Vous l’aurez compris, je rencontre beaucoup de personnes très âgées. Ce qu’on appelle aujourd’hui le quatrième âge.

Ce qui est dur pour elles, c’est la douleur quotidienne : l’arthrose, les varices, les anciens accidents ou fractures qui se rappellent à elles.
Ce qui est dur, c’est aussi la lenteur : chaque geste demande du temps, chaque mouvement peut devenir risqué, et la moindre chute peut avoir de graves conséquences.
Ce qui est dur, c’est encore de ne plus se rappeler le nom d’une rue qu’elles essaient de m’indiquer. La mémoire, elle aussi, devient moins fiable.

Mais ces douleurs ne sont pas ce qui pèse le plus sur leur cœur. Leur véritable épreuve, la plus redoutée, c’est la dépendance.

Ne plus pouvoir conduire. Ne plus régler ses factures en ligne. Ne plus donner un coup de main à ses enfants, ni entretenir sa maison. Autant d’actes simples, évidents hier encore, qui s’effacent peu à peu. Et à cela s’ajoute une réalité parfois plus lourde encore : devoir sans cesse demander.
Demander à la société, pour obtenir des aides financières ou administratives. Demander à des professionnels qu’il faut rémunérer : auxiliaires de vie, femmes de ménage. Demander à des inconnus, pour porter un sac trop lourd ou attraper un pot de confiture placé trop haut.
Et puis demander à ceux-là mêmes dont ils ont un jour changé les couches, mouché le nez, accompagné les premiers pas. Ceux pour qui ils ont travaillé dur, afin qu’ils deviennent autonomes et quittent le nid.
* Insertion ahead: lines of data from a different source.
Lemma foldl_latest {A B} (get : B → A + error) (l : list B) (x : A) :
  foldl (λ x b, latest (get b) x) x l = default x (list.last (omap (λ b, match get b with inl y => Some y | inr _ => None end) l)).
Proof.
  revert x. induction l as [|b l IH] using rev_ind; intros x; [done|]. rewrite foldl_app, omap_app. cbn [foldl omap list_omap]. rewrite IH.
  destruct (get b) as [y|e]; cbn [latest]; [by rewrite last_snoc|by rewrite app_nil_r].
Qed.

(** Each field is the result of the last poll that succeeded. *)
Lemma recorded_vals (i : machineInfo) (ps : list poll) :
  mi_vals (foldl record_poll i ps) =
    default (mi_vals i) (list.last (omap (λ p, match po_vals p with inl y => Some y | inr _ => None end) ps)).
Proof. rewrite <-(foldl_latest po_vals). revert i. induction ps as [|p ps IH]; intros i; [done|]. cbn [foldl]. by rewrite IH. Qed.
End polling.

(** * Starting *)

(** A machine that was asked for: how its boot ended, and the reply to the request for its
    func locations. *)
Record booted := mkBooted { bo_Err : option error; bo_FuncLocations : list string + error }.

Definition boot (FuncLocations : list string) (i : nat) (b : booted) : outcome (option nat) :=
  match bo_Err b with
  | Some _ => Ret None
  | None =>
      match bo_FuncLocations b with
      | inr _ => Ret None
      | inl workerFuncLocs =>
          diff ← FuncLocationsDiff FuncLocations workerFuncLocs;
          match diff with
          | [] => Ret (Some i)
          | _ => Panic "machine has different funcs; check for local or non-deterministic Func creation"
          end
      end
  end.

(** The machines are booted from number [i] on. *)
Fixpoint boot_all (FuncLocations : list string) (i : nat) (bs : list booted) : outcome (list (option nat)) :=
  match bs with
  | [] => Ret []
  | b :: bs => m ← boot FuncLocations i b; ms ← boot_all FuncLocations (S i) bs; Ret (m :: ms)
  end.

Definition start_machines (FuncLocations : list string) (started : list booted + error) : outcome (list (option nat)) :=
  match started with
  | inr _ => Ret []
  | inl bs => slicemachines ← boot_all FuncLocations 0 bs; Ret (startMachines slicemachines)
  end.

(** A machine that runs and has the funcs of the driver. *)
Definition boots (FuncLocations : list string) (b : booted) : bool :=
  bool_decide (bo_Err b = None) && match bo_FuncLocations b with inl locs => bool_decide (locs = FuncLocations) | inr _ => false end.
Definition differs (FuncLocations : list string) (b : booted) : bool :=
  bool_decide (bo_Err b = None) && match bo_FuncLocations b with inl locs => bool_decide (locs ≠ FuncLocations) | inr _ => false end.

Lemma boot_spec F i b : boot F i b = if differs F b then Panic "machine has different funcs; check for local or non-deterministic Func creation" else Ret (if boots F b then Some i else None).
Proof.
  unfold boot, differs, boots. destruct (bo_Err b) as [e|]; [done|]. rewrite bool_decide_true by done. cbn [andb].
  destruct (bo_FuncLocations b) as [locs|e]; [|done]. pose proof (FuncLocationsDiff_nil F locs) as Hn.
  destruct (FuncLocationsDiff_spec F locs) as (s & _ & _ & _ & Hd). rewrite Hd in Hn |- *. cbn [mbind outcome_bind].
  destruct (if bool_decide _ then _ else _) as [|e l] eqn:He.
  - rewrite bool_decide_false by (intros Hne; by apply Hne, eq_sym, Hn). by rewrite bool_decide_true by (symmetry; by apply Hn).
  - rewrite bool_decide_true; [done|]. intros ->. by pose proof (proj2 Hn eq_refl).
Qed.

Lemma boot_all_spec F i bs :
  if existsb (differs F) bs then boot_all F i bs = Panic "machine has different funcs; check for local or non-deterministic Func creation"
  else boot_all F i bs = Ret (imap (λ k b, if boots F b then Some (i + k) else None) bs).
Proof.
  revert i. induction bs as [|b bs IH]; intros i; [done|]. cbn [existsb boot_all]. rewrite boot_spec. destruct (differs F b); [done|]. cbn [orb mbind outcome_bind].
  specialize (IH (S i)). destruct (existsb (differs F) bs); rewrite IH; [done|]. cbn [mbind outcome_bind]. f_equal. cbn [imap]. f_equal; [by rewrite Nat.add_0_r|].
  apply imap_ext. intros k b' _. cbn [compose]. by rewrite Nat.add_succ_r.
Qed.
(** ** Compile *)

Definition send_arg (a : driverArg) : invArg := match a with dValue v => argValue v | dResult i | dRef i => argRef i end.
Definition send (inv : driverInvocation) : execInvocation :=
  mkExecInvocation (di_Index inv) (di_Func inv) (send_arg <$> di_Args inv) (di_Location inv) (di_Env inv).

Definition with_deps (deps : gmap Z (gset Z)) (d : driver) : driver :=
  mkDriver (dv_mu d) (dv_locations d) (dv_invocations d) deps (dv_encoded d) (dv_compiles d) (dv_commits d) (dv_managers d).

(** Replaces results by references, in place, and records them as dependencies.  An
    argument whose invocation is not known has been replaced when the loop ends. *)
Fixpoint record_deps (index : Z) (args : list driverArg) (d : driver) : driver * list driverArg * bool :=
  match args with
  | [] => (d, [], true)
  | dResult i :: args =>
      if decide (is_Some (dv_invocations d !! i)) then
        let '(d, args, ok) := record_deps index args
          (with_deps (<[index := {[i]} ∪ default ∅ (dv_invocationDeps d !! index)]> (dv_invocationDeps d)) d) in
        (d, dRef i :: args, ok)
      else (d, dRef i :: args, false)
  | arg :: args =>
      let '(d, args, ok) := record_deps index args d in (d, arg :: args, ok)
  end.

Definition with_args (args : list driverArg) (inv : driverInvocation) : driverInvocation :=
  mkDriverInvocation (di_Index inv) (di_Func inv) args (di_Exclusive inv) (di_Location inv) (di_Env inv).

(** The part under the lock that an invocation is recorded in, with the invocation as
    it is afterwards.  If it cannot be encoded, the function returns without releasing
    the lock. *)
Definition record_invocation (inv : driverInvocation) (d : driver) : driver * driverInvocation * option compileError :=
  if decide (is_Some (dv_invocations d !! di_Index inv)) then (d, inv, None)
  else
    let '(d, args, ok) := record_deps (di_Index inv) (di_Args inv) d in
    let inv := with_args args inv in
    if negb ok then (d, inv, Some InvalidResult)
    else
      let d := mkDriver (dv_mu d) (dv_locations d) (<[di_Index inv := inv]> (dv_invocations d)) (dv_invocationDeps d)
        (dv_encoded d) (dv_compiles d) (dv_commits d) (dv_managers d) in
      if encodes inv then
        (mkDriver (dv_mu d) (dv_locations d) (dv_invocations d) (dv_invocationDeps d) (<[di_Index inv := send inv]> (dv_encoded d))
           (dv_compiles d) (dv_commits d) (dv_managers d), inv, None)
      else (with_mu true d, inv, Some EncodeError).

(** The traversal of the invocation graph. *)
Fixpoint traverse (fuel : nat) (deps : gmap Z (gset Z)) (todo : list Z) : outcome (list Z) :=
  match todo with
  | [] => Ret []
  | i :: todo =>
      match fuel with
      | 0 => NoFuel
      | S fuel => rest ← traverse fuel deps (todo ++ iter (elements (default ∅ (deps !! i)))); Ret (i :: rest)
      end
  end.

(** [m.Compiles.Do] for one invocation.  One that was not encoded would be sent as an
    empty message, which the worker fails to decode. *)
Definition compile_on (fuel : nat) (addr : string) (i : Z) (d : driver) (ms : M) : outcome (driver * M * option compileError) :=
  let o := default once_new (dv_compiles d !! addr) in
  match once_get o i with
  | Some err => Ret (d, ms, err)
  | None =>
      '(ms, err) ← match dv_encoded d !! i with
                   | Some inv => mc_Compile fuel ms addr inv
                   | None => Ret (ms, Some (RemoteError (Err Other "error gob-decoding invocation: EOF")))
                   end;
      let err := CompileCall <$> err in
      Ret (with_compiled addr (once_put o i err) d, ms, err)
  end.

Fixpoint compile_all (fuel : nat) (addr : string) (is_ : list Z) (d : driver) (ms : M) : outcome (driver * M * option compileError) :=
  match is_ with
  | [] => Ret (d, ms, None)
  | i :: is_ =>
      '(d, ms, err) ← compile_on fuel addr i d ms;
      match err with
      | Some e => Ret (d, ms, Some e)
      | None => compile_all fuel addr is_ d ms
      end
  end.

(** [compile]; [None] if the lock is never released. *)
Definition driver_compile (fuel : nat) (addr : string) (inv : driverInvocation) (d : driver) (ms : M) :
    outcome (option (driver * M * driverInvocation * option compileError)) :=
  if dv_mu d then Ret None
  else
    match record_invocation inv d with
    | (d, inv, Some e) => Ret (Some (d, ms, inv, Some e))
    | (d, inv, None) =>
        is_ ← traverse fuel (dv_invocationDeps d) [di_Index inv];
        '(d, ms, err) ← compile_all fuel addr (reverse is_) d ms;
        Ret (Some (d, ms, inv, err))
    end.

(** [commit]. *)
Definition driver_commit (fuel : nat) (addr key : string) (d : driver) (ms : M) : outcome (driver * M * option callError) :=
  let o := default once_new (dv_commits d !! addr) in
  match once_get o key with
  | Some err => Ret (d, ms, err)
  | None =>
      '(ms, err) ← mc_Commit fuel ms addr key;
      Ret (with_committed addr (once_put o key err) d, ms, err)
  end.

(** ** Run *)

(** The index of a machine in the request, which is added to it if it is new. *)
Definition machine_index (addr : string) (machines : list string) : list string * nat :=
  match list_find (λ a, a = addr) machines with
  | Some (j, _) => (machines, j)
  | None => (machines ++ [addr], length machines)
  end.

(** The part of the request, and the commits, for the tasks of one dependency; or the
    task that has no location, with the commits that were started before. *)
Fixpoint request_tasks (d : driver) (key : string) (us : list nat) (machines : list string) (locs : list Z)
    (commits : list (string * string)) : (list string * list Z * list (string * string)) + (nat * list (string * string)) :=
  match us with
  | [] => inl (machines, locs, commits)
  | u :: us =>
      match location d u with
      | None => inr (u, commits)
      | Some addr =>
          let '(machines, j) := machine_index addr machines in
          request_tasks d key us machines (locs ++ [Z.of_nat j]) (if bool_decide (key = "") then commits else commits ++ [(addr, key)])
      end
  end.
Lemma cstep_ok st st' : cluster_ok st → cstep st st' → cluster_ok st'.
Proof.
  intros [Hd Hinv] Hst. inversion Hst as [t addr lc lr d ms w inv' r Ht Hr|t d ms w inv' ms' w' Ht Hr|addr d ms w inv' Hno Hc|addr d ms w inv'|t d ms w inv' w' Hs]; subst;
    cbn [cl_driver cl_machines cl_world cl_inv] in *; subst.
  - destruct (live_task t Ht) as [T HT]. destruct (driver_Run_ok lc lr d ms w addr t T Hd HT) as (r' & Hr' & Hd' & Hi & _).
    pose proof (yields_det _ _ _ Hr Hr') as [= ->]. done.
  - destruct (live_task t Ht) as [T HT]. destruct (driver_Discard_ok d ms w t T Hd HT) as (ms2 & w2 & Hr' & Hd').
    rewrite Hr in Hr'. by injection Hr' as -> ->.
  - split; [|done]. cbn [cl_driver cl_machines cl_world]. split; try apply Hd.
    + intros a x [[<- <-]|[_ Hx]]%lookup_insert_Some; [by left|by apply (do_machines _ _ _ Hd)].
    + intros a x [[<- <-]|[_ Hx]]%lookup_insert_Some; [|by apply (do_compiled _ _ _ Hd)].
      unfold once_of. rewrite Hc. cbn [from_option id]. by rewrite (once_get_new (OnceLaws := OL1)).
    + intros t T R HT HR Hok. destruct (do_done _ _ _ Hd t T R HT HR Hok) as (a & Ha & Hdn). exists a. split; [done|].
      intros x [[<- <-]|[_ Hx]]%lookup_insert_Some; [|by apply Hdn]. destruct (do_locations _ _ _ Hd t addr Ha). congruence.
  - split; [|done]. cbn [cl_driver cl_machines cl_world]. split; try apply Hd.
    + intros a x [_ Hx]%lookup_delete_Some. by apply (do_machines _ _ _ Hd).
    + intros a x [_ Hx]%lookup_delete_Some. by apply (do_compiled _ _ _ Hd).
    + intros t T R HT HR Hok. destruct (do_done _ _ _ Hd t T R HT HR Hok) as (a & Ha & Hdn). exists a. split; [done|].
      intros x [_ Hx]%lookup_delete_Some. by apply Hdn.
  - split; [|done]. unfold Set_, with_task in Hs. destruct (w_tasks w !! t) as [R|] eqn:HR; [|done]. injection Hs as <-.
    apply (driver_ok_sets d ms w _ t TaskLost); [done| |done].
    eexists R, _. split; [done|]. split; [exact (proj1 (Broadcast_spec t _ w))|done].
Qed.

(** The state is sound however the evaluation has gone. *)
Lemma reached_ok st : rtc cstep cluster_init st → cluster_ok st.
Proof.
  intros Hst. assert (cluster_ok cluster_init) as Hok by apply init_ok.
  induction Hst as [|x y z Hxy _ IH]; [done|]. apply IH. by eapply cstep_ok.
Qed.

(** ** Outputs *)

(** A task is done, with its output on a machine that is up. *)
Definition available (st : cluster) (t : nat) : Prop :=
  ∃ R addr, w_tasks (cl_world st) !! t = Some R ∧ t_state R = TaskOk ∧
    location (cl_driver st) t = Some addr ∧ is_Some (cl_machines st !! addr).

(** A machine is up, and no attempt to compile the invocation there has failed. *)
Definition usable (st : cluster) (addr : string) : Prop :=
  is_Some (cl_machines st !! addr) ∧ ∀ e, once_get (once_of (cl_driver st) addr) (di_Index inv) ≠ Some (Some e).

Lemma available_ready st t T : cluster_ok st → live_tasks !! t = Some T → available st t → ready (cl_driver st) (cl_machines st) t.
Proof.
  intros [Hd _] HT (R & addr & HR & Hok & Ha & [wk Hwk]). destruct (do_done _ _ _ Hd t T R HT HR Hok) as (a & Ha' & Hdn).
  rewrite Ha in Ha'. injection Ha' as <-. exists addr, wk. auto.
Qed.

(** The dependencies of a task have their outputs available. *)
Definition fed (st : cluster) (t : nat) : Prop :=
  ∀ T dep u, live_tasks !! t = Some T → dep ∈ ct_Deps T → u ∈ mem dep → available st u.

(** A run of a task that has its inputs, on a machine that can be used, makes its
    output available, and leaves other outputs available. *)
Lemma run_available lc lr st t addr :
  cluster_ok st → t ∈ live →
  ∃ r, (λ fuel, driver_Run (H := calls lc lr) encodes iter fuel inv addr t (c_tasks c) (cl_driver st) (cl_machines st) (cl_world st)) ⇓ Ran r ∧
    is_Some (rn_done r) ∧ let st' := mkCluster (rn_driver r) (rn_machines r) (rn_world r) (rn_inv r) in cstep st st' ∧ cluster_ok st' ∧
    (lc = false → lr = false → usable st addr → fed st t →
     rn_done r = Some None ∧ usable st' addr ∧ available st' t ∧ ∀ u, available st u → available st' u).
Proof.
  intros Hok Ht. destruct (live_task t Ht) as [T HT]. pose proof Hok as [Hd Hinv].
  destruct (driver_Run_ok lc lr _ _ _ addr t T Hd HT) as (r & Hr & Hd' & Hi & Hdn & Hprog). exists r. split; [exact Hr|]. split; [exact Hdn|]. split_and!; [|done|].
  { destruct st as [d ms w inv']. cbn [cl_inv] in Hinv. subst inv'.
    by eapply cl_run. }
  intros -> -> [Hup Hno] Hfed.
  destruct Hprog as (P1 & (R & R' & HR & Hw & Hst & _) & P3 & P4 & Hk); [done..| |].
  { intros dep u Hdep Hu. pose proof (tk_deps _ _ _ _ _ _ _ _ (GRAPH t T HT) dep Hdep) as (_ & _ & _ & Hmem).
    destruct (Hmem u Hu) as (U & HU & _). eapply available_ready; [done..|]. by eapply Hfed. }
  split_and!; [done| | |].
  - split; [by eapply keeps_up|]. intros e. cbn [cl_driver]. by rewrite P4.
  - exists R', addr. cbn [cl_world cl_driver cl_machines]. unfold location. rewrite Hw, P3, !lookup_insert_eq.
    split_and!; [done..|by eapply keeps_up].
  - intros u (Q & a & HQ & HQok & Ha & Hupa). unfold available. cbn [cl_world cl_driver cl_machines]. unfold location. rewrite Hw, P3.
    destruct (decide (u = t)) as [->|Hne].
    + exists R', addr. rewrite !lookup_insert_eq. split_and!; [done..|by eapply keeps_up].
    + exists Q, a. rewrite !lookup_insert_ne by done. split_and!; [done..|by eapply keeps_up].
Qed.

(** ** Recovery *)

Lemma run_each addr (us : list nat) st :
  cluster_ok st → usable st addr → (∀ u, u ∈ us → u ∈ live ∧ fed st u) →
  ∃ st', rtc cstep st st' ∧ cluster_ok st' ∧ usable st' addr ∧ (∀ u, available st u ∨ u ∈ us → available st' u).
Proof.
  revert st. induction us as [|u us IH]; intros st Hok Hus Hfed.
  { exists st. split_and!; [done..|]. intros u [?|?%elem_of_nil]; done. }
  destruct (Hfed u (list_elem_of_here _ _)) as [Hl Hf].
  destruct (run_available false false st u addr Hok Hl) as (r & _ & _ & Hstep & Hok' & Hprog).
  set (st1 := mkCluster (rn_driver r) (rn_machines r) (rn_world r) (rn_inv r)) in *.
  destruct Hprog as (_ & Hus' & Hav & Hkeep); [done..|]. destruct (IH st1 Hok' Hus') as (st' & Hst & Hok2 & Hus2 & Hall).
  { intros v Hv. destruct (Hfed v) as [Hvl Hvf]; [by right|]. split; [done|]. intros T dep x HT Hdep Hx. by eapply Hkeep, Hvf. }
  exists st'. split_and!; [by eapply rtc_l|done..|]. intros v [Hv|[->|Hv]%elem_of_cons]; apply Hall; auto.
Qed.

Context (rank : nat → nat).
Hypothesis RANK : ∀ t T dep u, live_tasks !! t = Some T → dep ∈ ct_Deps T → u ∈ mem dep → rank u < rank t.

Lemma run_ranked addr n st :
  cluster_ok st → usable st addr →
  ∃ st', rtc cstep st st' ∧ cluster_ok st' ∧ usable st' addr ∧ ∀ t, t ∈ live → rank t < n → available st' t.
Proof.
  intros Hok Hus. induction n as [|n IH].
  { exists st. split_and!; [done..|]. lia. }
  destruct IH as (st1 & Hst1 & Hok1 & Hus1 & Hav1).
  destruct (run_each addr (filter (λ t, rank t = n) (elements live)) st1 Hok1 Hus1) as (st2 & Hst2 & Hok2 & Hus2 & Hav2).
  { intros u [Hn Hu%elem_of_elements]%list_elem_of_filter. split; [done|]. intros T dep v HT Hdep Hv. apply Hav1.
    - destruct (tk_deps _ _ _ _ _ _ _ _ (GRAPH u T HT) dep Hdep) as (_ & _ & _ & Hmem). destruct (Hmem v Hv) as (V & HV & _).
      by apply live_lookup in HV as [_ ?].
    - pose proof (RANK u T dep v HT Hdep Hv). lia. }
  exists st2. split_and!; [by etrans|done..|]. intros t Ht Hn. apply Hav2. destruct (decide (rank t = n)) as [He|He].
  - right. apply list_elem_of_filter. split; [done|]. by apply elem_of_elements.
  - left. apply Hav1; [done|lia].
Qed.

(** Whatever has been lost, all outputs can be computed again on a new machine. *)
Lemma recovers st : cluster_ok st → ∃ st', rtc cstep st st' ∧ ∀ t, t ∈ live → available st' t.
Proof.
  intros Hok. set (used := dom (cl_machines st) ∪ dom (dv_compiles (cl_driver st)) : gset string). set (addr := base.fresh used).
  assert (cl_machines st !! addr = None ∧ dv_compiles (cl_driver st) !! addr = None) as [Hno Hnc].
  { pose proof (is_fresh used) as Hf. fold addr in Hf. unfold used in Hf.
    split; apply not_elem_of_dom; set_solver. }
  set (st1 := mkCluster (cl_driver st) (<[addr := Init machineCombiners (new_store addr)]> (cl_machines st)) (cl_world st) (cl_inv st)).
  assert (cstep st st1) as Hstep by (destruct st; by apply cl_start).
  destruct (run_ranked addr (S (max_list (rank <$> elements live))) st1) as (st2 & Hst2 & _ & _ & Hav).
  - by eapply cstep_ok.
  - split; [cbn [st1 cl_machines]; rewrite lookup_insert_eq; by eexists|]. cbn [st1 cl_driver]. unfold once_of. rewrite Hnc.
    cbn [from_option id]. by rewrite (once_get_new (OnceLaws := OL1)).
  - exists st2. split; [by eapply rtc_l|]. intros t Ht. apply Hav; [done|]. apply Nat.lt_succ_r, max_list_elem_of_le.
    apply list_elem_of_fmap. exists t. split; [done|by apply elem_of_elements].
Qed.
Le monde dans lequel nous vivons valorise avant tout l’indépendance et la performance… Cette culture ajoute de la souffrance à la souffrance.

Le monde dans lequel nous vivons, si différent des sociétés orientales où la vieillesse est signe de sagesse et où l’on prend soin des anciens, valorise avant tout l’indépendance et la performance. Cette culture ajoute de la souffrance à la souffrance. À la douleur physique et à la frustration quotidienne s’ajoute la honte. La honte de ne plus savoir faire seul ce qui paraissait évident. La honte de sentir que ses demandes sont accueillies par un soupir agacé. La honte encore d’être bousculé pour aller plus vite, parce que « les jeunes sont pressés ».

La dépendance est insupportable pour toutes les personnes âgées que je côtoie. Leur retour d’expérience fait froid dans le dos à tout jeune qui les écoute. On préfère ne pas y penser, et on suit leur conseil : « Profitez de la jeunesse ! »
Pourtant, préparons-nous : nous allons tous être dépendants un jour, bientôt pour certains.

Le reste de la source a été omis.